PROBLEM DESCRIPTION: Return the following from the records below: each line, word for word, starting with the line that contains "erewrite bind_eq; [|by apply mem_load_run]. rewrite" and going on through the line that contains "(** C27: [vsnprintf]", with nothing outside that range.
• • • • • • •
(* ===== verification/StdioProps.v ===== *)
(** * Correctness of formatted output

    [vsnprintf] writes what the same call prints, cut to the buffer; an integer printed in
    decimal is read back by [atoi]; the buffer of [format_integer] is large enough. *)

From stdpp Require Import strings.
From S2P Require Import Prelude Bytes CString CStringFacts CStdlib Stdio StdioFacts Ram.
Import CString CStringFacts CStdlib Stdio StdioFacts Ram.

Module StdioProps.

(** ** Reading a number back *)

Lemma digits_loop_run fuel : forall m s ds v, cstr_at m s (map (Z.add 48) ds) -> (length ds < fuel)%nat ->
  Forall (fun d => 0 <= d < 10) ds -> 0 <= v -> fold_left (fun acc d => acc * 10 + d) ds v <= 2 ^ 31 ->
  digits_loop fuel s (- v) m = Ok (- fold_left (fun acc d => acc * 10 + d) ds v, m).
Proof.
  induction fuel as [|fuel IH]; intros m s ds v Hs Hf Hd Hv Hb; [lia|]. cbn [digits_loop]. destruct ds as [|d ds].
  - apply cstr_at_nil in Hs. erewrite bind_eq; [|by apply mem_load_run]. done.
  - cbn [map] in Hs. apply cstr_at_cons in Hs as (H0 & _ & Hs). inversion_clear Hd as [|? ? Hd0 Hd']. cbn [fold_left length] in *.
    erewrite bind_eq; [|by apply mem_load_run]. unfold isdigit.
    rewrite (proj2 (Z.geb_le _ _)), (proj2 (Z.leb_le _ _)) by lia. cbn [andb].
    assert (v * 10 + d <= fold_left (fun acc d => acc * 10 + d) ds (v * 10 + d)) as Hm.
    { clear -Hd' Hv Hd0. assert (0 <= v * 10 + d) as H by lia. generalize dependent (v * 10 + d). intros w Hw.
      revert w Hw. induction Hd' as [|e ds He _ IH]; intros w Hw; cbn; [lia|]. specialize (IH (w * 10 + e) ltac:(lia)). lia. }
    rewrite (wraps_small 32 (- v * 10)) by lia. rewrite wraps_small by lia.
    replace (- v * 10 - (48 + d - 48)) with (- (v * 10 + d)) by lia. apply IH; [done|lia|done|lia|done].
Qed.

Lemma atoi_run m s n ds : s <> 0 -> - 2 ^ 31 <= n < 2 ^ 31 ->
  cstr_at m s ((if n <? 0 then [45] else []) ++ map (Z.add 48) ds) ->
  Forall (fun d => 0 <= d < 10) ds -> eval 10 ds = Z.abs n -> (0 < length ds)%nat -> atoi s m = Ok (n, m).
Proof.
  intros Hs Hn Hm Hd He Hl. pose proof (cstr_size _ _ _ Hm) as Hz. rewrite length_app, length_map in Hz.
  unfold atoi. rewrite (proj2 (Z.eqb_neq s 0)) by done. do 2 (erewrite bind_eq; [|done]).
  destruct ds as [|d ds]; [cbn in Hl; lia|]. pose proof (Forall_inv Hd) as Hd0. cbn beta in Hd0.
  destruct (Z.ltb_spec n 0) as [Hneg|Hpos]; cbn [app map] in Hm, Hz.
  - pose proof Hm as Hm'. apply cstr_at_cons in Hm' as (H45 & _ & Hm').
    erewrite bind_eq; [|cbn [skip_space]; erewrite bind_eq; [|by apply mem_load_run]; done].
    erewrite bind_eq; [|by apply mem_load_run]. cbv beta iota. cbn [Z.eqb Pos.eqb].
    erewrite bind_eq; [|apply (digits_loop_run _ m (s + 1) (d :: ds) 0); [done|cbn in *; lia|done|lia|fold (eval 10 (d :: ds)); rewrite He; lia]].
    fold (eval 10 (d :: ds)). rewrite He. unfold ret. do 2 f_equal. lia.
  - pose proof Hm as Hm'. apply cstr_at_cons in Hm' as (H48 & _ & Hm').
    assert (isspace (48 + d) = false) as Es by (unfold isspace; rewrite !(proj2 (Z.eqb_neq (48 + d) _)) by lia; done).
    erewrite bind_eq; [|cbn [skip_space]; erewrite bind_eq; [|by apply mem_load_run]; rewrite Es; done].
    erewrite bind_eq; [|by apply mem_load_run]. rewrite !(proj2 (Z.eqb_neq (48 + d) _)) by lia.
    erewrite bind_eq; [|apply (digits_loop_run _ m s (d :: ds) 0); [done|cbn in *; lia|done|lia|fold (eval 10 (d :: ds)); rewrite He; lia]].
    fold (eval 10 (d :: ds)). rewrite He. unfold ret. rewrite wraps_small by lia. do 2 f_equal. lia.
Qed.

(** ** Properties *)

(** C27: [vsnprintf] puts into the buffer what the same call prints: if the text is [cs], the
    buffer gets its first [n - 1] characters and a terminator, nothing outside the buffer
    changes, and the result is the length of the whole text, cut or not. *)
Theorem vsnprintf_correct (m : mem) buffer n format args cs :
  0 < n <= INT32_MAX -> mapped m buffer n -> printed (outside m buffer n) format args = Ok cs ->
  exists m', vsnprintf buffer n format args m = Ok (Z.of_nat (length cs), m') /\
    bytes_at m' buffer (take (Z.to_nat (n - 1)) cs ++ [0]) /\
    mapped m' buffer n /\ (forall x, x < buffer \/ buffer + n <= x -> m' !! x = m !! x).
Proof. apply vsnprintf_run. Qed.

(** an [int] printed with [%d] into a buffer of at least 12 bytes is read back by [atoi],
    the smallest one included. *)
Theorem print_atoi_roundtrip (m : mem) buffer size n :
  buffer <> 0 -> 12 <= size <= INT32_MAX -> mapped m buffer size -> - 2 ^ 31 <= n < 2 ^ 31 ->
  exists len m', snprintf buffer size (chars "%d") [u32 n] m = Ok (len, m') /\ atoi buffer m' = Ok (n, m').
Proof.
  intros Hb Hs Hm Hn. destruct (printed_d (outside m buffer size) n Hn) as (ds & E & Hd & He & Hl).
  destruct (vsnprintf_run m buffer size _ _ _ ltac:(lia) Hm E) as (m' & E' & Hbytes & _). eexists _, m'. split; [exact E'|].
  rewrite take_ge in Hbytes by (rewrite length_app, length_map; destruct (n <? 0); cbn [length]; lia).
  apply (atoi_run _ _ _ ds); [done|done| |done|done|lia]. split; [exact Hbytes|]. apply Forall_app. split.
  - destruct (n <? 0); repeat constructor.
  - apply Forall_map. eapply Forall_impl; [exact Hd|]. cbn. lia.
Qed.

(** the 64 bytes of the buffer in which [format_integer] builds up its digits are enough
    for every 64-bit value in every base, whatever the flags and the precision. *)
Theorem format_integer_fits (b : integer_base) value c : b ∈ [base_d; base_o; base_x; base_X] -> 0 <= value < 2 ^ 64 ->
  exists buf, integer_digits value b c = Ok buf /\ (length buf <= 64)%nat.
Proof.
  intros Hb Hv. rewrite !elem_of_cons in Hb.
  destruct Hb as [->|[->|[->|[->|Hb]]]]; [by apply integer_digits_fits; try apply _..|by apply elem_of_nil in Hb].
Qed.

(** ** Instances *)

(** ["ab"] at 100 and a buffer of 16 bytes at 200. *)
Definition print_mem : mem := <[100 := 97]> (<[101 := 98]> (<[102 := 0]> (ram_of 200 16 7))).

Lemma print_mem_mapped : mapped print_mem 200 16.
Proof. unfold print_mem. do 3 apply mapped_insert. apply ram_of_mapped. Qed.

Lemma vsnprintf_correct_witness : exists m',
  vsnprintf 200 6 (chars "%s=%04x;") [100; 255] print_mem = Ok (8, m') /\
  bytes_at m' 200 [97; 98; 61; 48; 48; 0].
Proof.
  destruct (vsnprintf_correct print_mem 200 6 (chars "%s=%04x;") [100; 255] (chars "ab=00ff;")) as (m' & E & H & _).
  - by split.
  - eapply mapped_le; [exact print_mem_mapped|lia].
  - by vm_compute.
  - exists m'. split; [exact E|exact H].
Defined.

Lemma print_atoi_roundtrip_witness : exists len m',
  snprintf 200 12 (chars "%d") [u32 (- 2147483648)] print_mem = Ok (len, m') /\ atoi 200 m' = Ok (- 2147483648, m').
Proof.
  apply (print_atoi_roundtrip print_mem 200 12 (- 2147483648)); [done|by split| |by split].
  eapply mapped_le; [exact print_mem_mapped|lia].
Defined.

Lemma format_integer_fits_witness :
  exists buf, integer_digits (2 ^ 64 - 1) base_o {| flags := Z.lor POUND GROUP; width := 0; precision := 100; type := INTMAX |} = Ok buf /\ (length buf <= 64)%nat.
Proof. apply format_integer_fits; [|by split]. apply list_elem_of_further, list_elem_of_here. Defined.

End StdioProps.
• • • • • • •
EXERCISE ANSWER:
    erewrite bind_eq; [|by apply mem_load_run]. rewrite !(proj2 (Z.eqb_neq (48 + d) _)) by lia.
    erewrite bind_eq; [|apply (digits_loop_run _ m s (d :: ds) 0); [done|cbn in *; lia|done|lia|fold (eval 10 (d :: ds)); rewrite He; lia]].
    fold (eval 10 (d :: ds)). rewrite He. unfold ret. rewrite wraps_small by lia. do 2 f_equal. lia.
Qed.

(** ** Properties *)

(** C27: [vsnprintf] puts into the buffer what the same call prints: if the text is [cs], the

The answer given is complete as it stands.